Yield: 6 portions
Portobello mushrooms - 6
Olive oil - 2/3 cup
Garlic cloves, minced - 2
Dried thyme - 1 Tbsp.
Dried oregano - 1 Tbsp.
Balsamic vinegar - 1/4 cup
Salt - pepper to taste
Fresh spinach, cleaned, stemmed - 1 lb.
Carrots, shredded - 2 cups
Celery, sliced - 1 cup
Green peas, fresh or frozen - 2 cups
Canned roasted red pepper strips - 3
Cooked fettuccine - 6 cups
Pine nuts, toasted - 6 oz.
Fresh oregano sprigs -6
Fresh parsley, chopped -1 Tbsp.
Slice mushrooms into 1/4-in.-thick slices; saute until golden brown and softened; remove. Saute garlic until lightly browned, about 1 minute; remove.

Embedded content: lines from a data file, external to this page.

(** ** Declarations

    A program that declares sections and their keys. *)
Record declaration := Declaration { n_name : text; n_required : bool; n_named : bool; n_cb : option callback; n_keys : list (text * dkey) }.
Fixpoint add_keys (cf : conffile) (section : nat) (ks : list (text * dkey)) : option conffile :=
  match ks with
  | [] => Some cf
  | (k, d) :: ks => '(cf, r) ← ina_conffile_add_key cf section k (dk_type d) (dk_required d); match r with Ok _ => add_keys cf section ks | Err _ => None end
  end.
Fixpoint declare (cf : conffile) (ds : list declaration) : option conffile :=
  match ds with
  | [] => Some cf
  | d :: ds =>
      match ina_conffile_add_section cf (n_name d) (n_required d) (n_named d) (n_cb d) with
      | (cf, Ok section) => cf ← add_keys cf section (n_keys d); declare cf ds
      | (_, Err _) => None
      end
  end.
(** What they declare. *)
Definition keys_of (ks : list (text * dkey)) (m : gmap text dkey) : gmap text dkey := fold_left (fun m e => <[e.1 := e.2]> m) ks m.
Definition decl_of (d : declaration) : decl := Decl (n_required d) (n_named d) (keys_of (n_keys d) ∅).
Definition sections_of (ds : list declaration) (m : gmap text decl) : gmap text decl := fold_left (fun m d => <[n_name d := decl_of d]> m) ds m.
(** No section and no key of a section has a name that the table takes for another. *)
Definition distinct (names : list text) : Prop := NoDup names /\ separate (fun k => k ∈ names).
Definition distinct_names (ds : list declaration) : Prop := distinct (map n_name ds) /\ Forall (fun d => distinct (n_keys d).*1) ds.

Definition is_declared (n : text) (d : decl) (s : section) : Prop :=
  s_name s = n /\ s_required s = d_required d /\ s_named s = d_named d /\ s_entries s = str_new /\
  tab_holds (s_keys s) (map_imap (fun k kk => Some (Key k (dk_required kk) (dk_type kk))) (d_keys d)).
Definition matching (ss : gmap text decl) (m : gmap text section) : Prop :=
  forall n, match m !! n, ss !! n with Some s, Some d => is_declared n d s | None, None => True | _, _ => False end.
(** The configuration has the sections [ss] declared and nothing read. *)
Record declared (cf : conffile) (ss : gmap text decl) : Prop := {
  dc_new : cf_prepared cf = false /\ cf_lua cf = None;
  dc_sections : exists m, tab_holds (cf_sections cf) m /\ matching ss m }.
Abbreviation among ss := (fun n => is_Some (ss !! n)).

Sprinkle mushrooms with thyme, oregano, vinegar, salt and pepper; set aside.
Saute spinach, carrots, celery, peas and peppers individually until just cooked.
Portion hot pasta among 6 plates; top with vegetable mixture. Garnish with pine nuts, oregano sprigs and chopped parsley. Serve immediately.